What the task asks: Find the line with "returns the calls" in the entries below, then reproduce it and every line after it down to and including the line with "status (DeployMode g)", exactly.

Data extract:
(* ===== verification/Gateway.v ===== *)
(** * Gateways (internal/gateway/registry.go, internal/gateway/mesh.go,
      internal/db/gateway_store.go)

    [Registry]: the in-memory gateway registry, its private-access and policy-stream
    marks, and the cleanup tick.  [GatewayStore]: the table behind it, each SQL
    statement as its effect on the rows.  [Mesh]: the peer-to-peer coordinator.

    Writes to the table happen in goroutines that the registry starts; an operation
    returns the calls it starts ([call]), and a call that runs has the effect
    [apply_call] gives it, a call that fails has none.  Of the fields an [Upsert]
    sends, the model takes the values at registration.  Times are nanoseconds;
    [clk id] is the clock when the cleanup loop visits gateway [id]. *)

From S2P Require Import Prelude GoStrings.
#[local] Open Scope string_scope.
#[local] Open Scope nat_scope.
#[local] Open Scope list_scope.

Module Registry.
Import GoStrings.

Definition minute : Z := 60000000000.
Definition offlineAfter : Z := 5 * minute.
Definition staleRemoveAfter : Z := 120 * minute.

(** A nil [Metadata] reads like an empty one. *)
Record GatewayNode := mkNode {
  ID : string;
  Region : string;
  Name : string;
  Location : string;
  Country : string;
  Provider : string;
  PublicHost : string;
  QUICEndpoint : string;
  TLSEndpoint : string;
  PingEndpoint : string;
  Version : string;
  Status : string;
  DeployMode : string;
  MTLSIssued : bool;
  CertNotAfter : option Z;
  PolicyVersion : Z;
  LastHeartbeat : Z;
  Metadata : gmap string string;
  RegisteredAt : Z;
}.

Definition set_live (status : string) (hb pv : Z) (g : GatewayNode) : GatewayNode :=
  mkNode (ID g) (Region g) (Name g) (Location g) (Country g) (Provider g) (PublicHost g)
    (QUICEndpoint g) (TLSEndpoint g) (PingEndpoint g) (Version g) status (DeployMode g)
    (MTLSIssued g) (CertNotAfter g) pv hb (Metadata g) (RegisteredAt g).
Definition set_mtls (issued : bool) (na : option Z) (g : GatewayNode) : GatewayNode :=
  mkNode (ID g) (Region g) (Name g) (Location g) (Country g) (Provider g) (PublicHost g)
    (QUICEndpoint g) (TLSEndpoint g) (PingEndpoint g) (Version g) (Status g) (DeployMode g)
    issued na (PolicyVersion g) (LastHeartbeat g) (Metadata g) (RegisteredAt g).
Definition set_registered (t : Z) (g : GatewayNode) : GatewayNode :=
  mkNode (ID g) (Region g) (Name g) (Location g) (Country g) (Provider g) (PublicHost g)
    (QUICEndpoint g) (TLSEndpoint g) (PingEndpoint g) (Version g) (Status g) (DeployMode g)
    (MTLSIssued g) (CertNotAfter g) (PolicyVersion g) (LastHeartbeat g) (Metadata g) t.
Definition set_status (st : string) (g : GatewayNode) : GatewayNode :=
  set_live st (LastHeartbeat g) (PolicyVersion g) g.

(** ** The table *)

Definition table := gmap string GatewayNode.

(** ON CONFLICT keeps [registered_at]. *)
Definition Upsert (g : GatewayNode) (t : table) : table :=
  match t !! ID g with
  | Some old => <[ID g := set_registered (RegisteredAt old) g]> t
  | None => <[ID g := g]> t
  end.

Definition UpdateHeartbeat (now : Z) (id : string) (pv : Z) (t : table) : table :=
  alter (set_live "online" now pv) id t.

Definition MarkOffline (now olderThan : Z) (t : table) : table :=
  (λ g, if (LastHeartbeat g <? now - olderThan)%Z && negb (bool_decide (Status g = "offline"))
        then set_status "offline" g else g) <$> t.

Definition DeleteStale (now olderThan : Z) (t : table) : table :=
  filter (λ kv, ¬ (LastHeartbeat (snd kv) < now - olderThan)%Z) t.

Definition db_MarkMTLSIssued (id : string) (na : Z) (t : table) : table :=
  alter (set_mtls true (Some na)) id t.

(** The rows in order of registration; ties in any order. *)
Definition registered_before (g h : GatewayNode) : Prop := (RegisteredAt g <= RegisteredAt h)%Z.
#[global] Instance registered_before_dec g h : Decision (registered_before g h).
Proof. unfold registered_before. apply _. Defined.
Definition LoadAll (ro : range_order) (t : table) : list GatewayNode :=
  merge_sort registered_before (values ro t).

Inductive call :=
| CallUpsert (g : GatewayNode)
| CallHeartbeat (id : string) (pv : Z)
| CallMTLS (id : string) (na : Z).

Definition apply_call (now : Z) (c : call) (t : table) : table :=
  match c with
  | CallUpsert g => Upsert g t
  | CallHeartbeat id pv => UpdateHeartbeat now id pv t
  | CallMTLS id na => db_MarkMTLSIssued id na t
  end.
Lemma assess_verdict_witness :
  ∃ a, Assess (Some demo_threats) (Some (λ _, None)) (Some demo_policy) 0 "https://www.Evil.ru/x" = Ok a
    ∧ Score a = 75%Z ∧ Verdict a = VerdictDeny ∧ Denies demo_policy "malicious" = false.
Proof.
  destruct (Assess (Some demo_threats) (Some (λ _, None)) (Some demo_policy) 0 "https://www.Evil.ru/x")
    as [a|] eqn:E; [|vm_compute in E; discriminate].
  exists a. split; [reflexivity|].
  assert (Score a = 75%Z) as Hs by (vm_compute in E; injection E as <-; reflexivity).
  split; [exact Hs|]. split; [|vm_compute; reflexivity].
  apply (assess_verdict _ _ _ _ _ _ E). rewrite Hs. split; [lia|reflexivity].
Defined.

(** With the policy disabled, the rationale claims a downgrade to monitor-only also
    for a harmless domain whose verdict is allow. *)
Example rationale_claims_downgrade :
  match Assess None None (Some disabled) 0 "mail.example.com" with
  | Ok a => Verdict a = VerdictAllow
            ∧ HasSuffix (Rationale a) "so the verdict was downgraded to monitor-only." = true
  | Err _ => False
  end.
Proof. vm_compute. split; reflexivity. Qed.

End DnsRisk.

Result:
    returns the calls it starts ([call]), and a call that runs has the effect
    [apply_call] gives it, a call that fails has none.  Of the fields an [Upsert]
    sends, the model takes the values at registration.  Times are nanoseconds;
    [clk id] is the clock when the cleanup loop visits gateway [id]. *)

From S2P Require Import Prelude GoStrings.
#[local] Open Scope string_scope.
#[local] Open Scope nat_scope.
#[local] Open Scope list_scope.

Module Registry.
Import GoStrings.

Definition minute : Z := 60000000000.
Definition offlineAfter : Z := 5 * minute.
Definition staleRemoveAfter : Z := 120 * minute.

(** A nil [Metadata] reads like an empty one. *)
Record GatewayNode := mkNode {
  ID : string;
  Region : string;
  Name : string;
  Location : string;
  Country : string;
  Provider : string;
  PublicHost : string;
  QUICEndpoint : string;
  TLSEndpoint : string;
  PingEndpoint : string;
  Version : string;
  Status : string;
  DeployMode : string;
  MTLSIssued : bool;
  CertNotAfter : option Z;
  PolicyVersion : Z;
  LastHeartbeat : Z;
  Metadata : gmap string string;
  RegisteredAt : Z;
}.

Definition set_live (status : string) (hb pv : Z) (g : GatewayNode) : GatewayNode :=
  mkNode (ID g) (Region g) (Name g) (Location g) (Country g) (Provider g) (PublicHost g)
    (QUICEndpoint g) (TLSEndpoint g) (PingEndpoint g) (Version g) status (DeployMode g)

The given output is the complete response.